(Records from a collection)
----------------
Lemma parse_site_ok where_ active site l l' : parse_site where_ active site l = Returns l' -> 0 <= active -> sites_ok active l ->
  sites_ok active l' /\ (length l' <= S (length l))%nat.
Proof.
  unfold parse_site. destruct (negb _); [done|]. destruct (js_get site "domain") as [| | | | |text| |]; try done. intros H Ha [Hn Hf]. invert_returns. subst l'. apply whole_returns in E, E0.
  cbv zeta. set (domain := strip_last_dot (toLowerCase text)). destruct (HOSTNAME_PATTERN domain) eqn:Ed; [|split; [by split|lia]].
  split; [split|apply upsert_length].
  - unfold site_add. revert Hn. unfold upsert. destruct (existsb _ l) eqn:Ex.
    + rewrite List.map_map. erewrite List.map_ext; [done|]. intros s. cbn. destruct (String.eqb_spec (su_domain s) domain); by cbn.
    + intros Hn. rewrite List.map_app. apply list.NoDup_app. split_and!; [done| |apply NoDup_singleton]. intros k (s & -> & Hs)%list_elem_of_fmap Hk%list_elem_of_singleton.
      assert (existsb (fun s => String.eqb (su_domain s) domain) l = true) by (apply existsb_elem; exists s; split; [done|by apply String.eqb_eq]). congruence.
  - apply upsert_Forall; [|unfold site_ok; cbn; split_and!; [done|lia..]|done]. intros s Hs (? & ? & ?). unfold site_ok. cbn. split_and!; [done|lia..].
Qed.

Lemma parse_sites_ok where_ active raw : forall i l l', parse_sites where_ i active raw l = Returns l' -> 0 <= active -> sites_ok active l ->
  sites_ok active l' /\ (length l' <= length raw + length l)%nat.
Proof.
  induction raw as [|site raw IH]; intros i l l' H Ha Hl; cbn in H; [invert_returns; subst; split; [done|cbn; lia]|]. invert_returns. apply parse_site_ok in E as [Hs Hlen]; [|done..].
  apply IH in H as [? ?]; [|done..]. split; [done|cbn; lia].
Qed.
Lemma chunked_broadcast_sessions t l db at_ :
  exam_sessions (foldl (fun d ids => setClientsBroadcast d t ids None at_) db l) = exam_sessions db.
Proof. revert db; induction l as [|ids l IH]; intros db; [done|]. cbn [foldl]. by rewrite IH. Qed.

Lemma finishExam_sessions db exam nowMs :
  exam_sessions (finishExam db exam nowMs).1 = exam_sessions db \/
  exists f, exam_sessions (finishExam db exam nowMs).1 = List.map f (exam_sessions db) /\ forall e, narrows (f e) e.
Proof.
  unfold finishExam. destruct (negb _); [by left|]. right.
  eexists (fun e => if String.eqb (e_id e) (x_id exam) && bool_decide (e_finalized_at e = None) then set_finalized _ e else e).
  split; [|intros e; destruct (_ && _); done].
  destruct (x_cancelled exam); [done|]. destruct (js_find _ _) as [row|]; [|done].
  destruct (x_groupName exam); [|done]. cbn [fst]. by rewrite chunked_broadcast_sessions.
Qed.

Lemma exam_reachable_disjoint s : exam_reachable s -> exams_disjoint (exam_sessions s.1).
Proof.
  induction 1 as [db clock Hnil|s s' _ IH Hs]; [cbn; rewrite Hnil; constructor|].
  destruct Hs as [db clock now t body groups input user id db' c Hle Hp E|db clock now t id user db' r Hle E
    |db clock now exam nowMs db' d Hle E|db clock now db' n Hle E]; cbn [fst] in *.
  - rewrite <- (f_equal fst E : _ = db'). apply createExam_disjoint; [|done]. by eapply parseExamInput_start.
  - rewrite <- (f_equal fst E : _ = db'). by apply endExam_disjoint.
  - rewrite <- (f_equal fst E : _ = db').
    destruct (finishExam_sessions db exam nowMs) as [->|(f & -> & Hf)]; [done|by apply disjoint_map].
  - injection E as <- _. cbn. by apply disjoint_filter.
Qed.

Lemma disjoint_at_most_one l t g x :
  exams_disjoint l ->
  (length (List.filter (fun e => String.eqb (e_tenant_id e) t && examCovers (e_group_name e) g
     && bool_decide (examPhase e x = running)) l) <= 1)%nat.
Proof.
  induction 1 as [|e l He Hl IH]; cbn [List.filter length]; [lia|].
  destruct (_ && _ && _) eqn:E; [|done]. cbn [length].
  match goal with |- (S (length ?k) <= 1)%nat => enough (k = []) as -> by (cbn; lia) end.
  destruct (List.filter _ l) as [|e' k] eqn:Ek; [done|]. exfalso.
  assert (He' : e' ∈ e' :: k) by left. rewrite <- Ek, elem_of_bfilter in He'. destruct He' as [Hin E'].
  rewrite list.Forall_forall in He. bool_to_prop.
  eapply (He _ Hin); [congruence|by eapply scopes_meet_covers|done].
Qed.
(* ===== verification/Releases.v ===== *)
(** src/cloudflare-control/src/releases.ts: over-the-air releases, which of
    them an organization is offered and which one a workstation fetches next.

    The version of an offer is always a release version ([offeredReleases_valid]),
    so the functions on offers read its key directly; on any other string
    [versionKey] throws, as in the code. Reading the bucket (syncReleases) is
    modelled by its statements on the tables only. *)
From S2P Require Import Prelude JsString Regex Db Escape.

(** ** Versions *)

Definition DEFAULT_ARCHITECTURE : string := "amd64".

(** [/^[0-9]{1,4}\.[0-9]{1,4}\.[0-9]{1,4}(?:-[0-9A-Za-z.]{1,32})?$/]. *)
Definition RELEASE_VERSION_PATTERN : re :=
  let number := RBetween 1 4 RDigit in
  RCat number (RCat (RChar ".") (RCat number (RCat (RChar ".") (RCat number
    (ROpt (RCat (RChar "-") (RBetween 1 32 (RClass (fun c => is_digit c || is_alpha c || is_char "." c))))))))).

(** [/^[a-z0-9]{2,16}$/]. *)
Definition ARCHITECTURE_PATTERN : re := RBetween 2 16 (RClass (fun c => is_lower c || is_digit c)).

(** [Number(digits)]: the nearest double, ties to even. *)
Definition to_double (n : Z) : Z :=
  if n <? 2 ^ 53 then n
  else
    let unit_ := 2 ^ (Z.log2 n - 52) in
    let q := n `div` unit_ in
    let r := n `mod` unit_ in
    (if (2 * r <? unit_) || ((2 * r =? unit_) && Z.even q) then q else q + 1) * unit_.

Definition js_digits (s : string) : Z := to_double (digits_value s).

Record VersionKey : Type := mkKey { core : list Z; pre : option (list (Z * Z * string)) }.

Definition pre_part (version part : string) : js_result (Z * Z * string) :=
  if String.eqb part "" then Throws (quote_mark +:+ version +:+ quote_mark +:+ " has an empty pre-release identifier")
  else Returns (if str_forallb is_digit part then (0, js_digits part, ""%string) else (1, 0, part)).

Definition versionKey (version : string) : js_result VersionKey :=
  _ ← throw_if (negb (re_test RELEASE_VERSION_PATTERN version)) (quote_mark +:+ version +:+ quote_mark +:+ " is not a release version");
  let dash := indexOf "-" version in
  let numbers s := List.map js_digits (split_on "." s) in
  if dash <? 0 then Returns (mkKey (numbers version) None)
  else
    parts ← result_map (pre_part version) (split_on "." (str_drop (Z.to_nat (dash + 1)) version));
    Returns (mkKey (numbers (str_take (Z.to_nat dash) version)) (Some parts)).

Definition core_at (k : VersionKey) (i : nat) : Z := List.nth i (core k) 0.

Definition cmp_core (i : nat) (a b : VersionKey) : Z := num_cmp (core_at a i) (core_at b i).

(** One pre-release identifier: its type, its number, its text. *)
Definition cmp_part (a b : Z * Z * string) : Z :=
  let '(ta, na, sa) := a in
  let '(tb, nb, sb) := b in
  if num_cmp ta tb =? 0 then (if num_cmp na nb =? 0 then by_code sa sb else num_cmp na nb) else num_cmp ta tb.

Definition cmp_pre (a b : option (list (Z * Z * string))) : Z :=
  match a, b with
  | None, None => 0
  | Some _, None => -1
  | None, Some _ => 1
  | Some l, Some k => list_cmp cmp_part l k
  end.

Definition compare_keys (a b : VersionKey) : Z :=
  if cmp_core 0 a b =? 0 then
    if cmp_core 1 a b =? 0 then
      if cmp_core 2 a b =? 0 then cmp_pre (pre a) (pre b) else cmp_core 2 a b
    else cmp_core 1 a b
  else cmp_core 0 a b.

Definition compareVersions (a b : string) : js_result Z :=
  ka ← versionKey a; kb ← versionKey b; Returns (compare_keys ka kb).

Definition isReleaseVersion (value : string) : bool :=
  match versionKey value with Returns _ => true | Throws _ => false end.

(** The key of a version that is known to be one. *)
Definition key_of (version : string) : VersionKey :=
  match versionKey version with Returns k => k | Throws _ => mkKey [] None end.

Definition cmp_versions (a b : string) : Z := compare_keys (key_of a) (key_of b).

Definition releaseLine (version : string) : string :=
  string_of_int (core_at (key_of version) 0) +:+ "." +:+ string_of_int (core_at (key_of version) 1).

Definition releaseMajor (version : string) : Z := core_at (key_of version) 0.

(** ** Support of a major *)

Definition MAX_RELEASE_MAJOR : Z := 9999.

Definition isReleaseMajor (major : Z) : bool := (0 <=? major) && (major <=? MAX_RELEASE_MAJOR).

Definition effectiveSupportStatus (row : option MajorSupportRow) (now : Z) : SupportStatus :=
  match row with
  | None => supported
  | Some r =>
      match ms_end_of_life_at r with
      | Some eol => if negb (eol =? 0) && (eol <=? now) then end_of_life else ms_status r
      | None => ms_status r
      end
  end.

(** [Map.prototype.get] on the rows of a table keyed by major. *)
Definition listMajorSupport (db : D1Database) (major : Z) : option MajorSupportRow :=
  js_find (fun r => ms_major r =? major) (release_support db).

Definition setMajorSupport (db : D1Database) (major : Z) (status : SupportStatus) (endOfLifeAt : option Z)
    (note : option string) (userId : string) (now : Z) : js_result D1Database :=
  _ ← throw_if (negb (isReleaseMajor major)) (string_of_int major +:+ " is not a major release");
  Returns (on_release_support (fun l =>
    if existsb (fun r => ms_major r =? major) l
    then List.map (fun r =>
      if ms_major r =? major
      then mkMajorSupport major status endOfLifeAt note
             (if bool_decide (ms_end_of_life_at r = endOfLifeAt) then ms_eol_reminder_days r else None) now (Some userId)
      else r) l
    else l ++ [mkMajorSupport major status endOfLifeAt note None now (Some userId)]) db).

(** ** Majors that must be opened *)

Definition listReleaseMajors (db : D1Database) (major : Z) : option bool :=
  option_map rm_open (js_find (fun r => rm_major r =? major) (release_majors db)).

Definition setReleaseMajorOpen (db : D1Database) (major : Z) (open : bool) (userId : string) (now : Z) : D1Database :=
  on_release_majors (fun l =>
    if existsb (fun r => rm_major r =? major) l
    then List.map (fun r => if rm_major r =? major then mkReleaseMajor major open now (Some userId) else r) l
    else l ++ [mkReleaseMajor major open now (Some userId)]) db.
----------------
» INSTRUCTIONS FOR THE TASK: How many lines of the data above include the word "note"? Only that number should be returned.

» EXERCISE SOLUTION: 3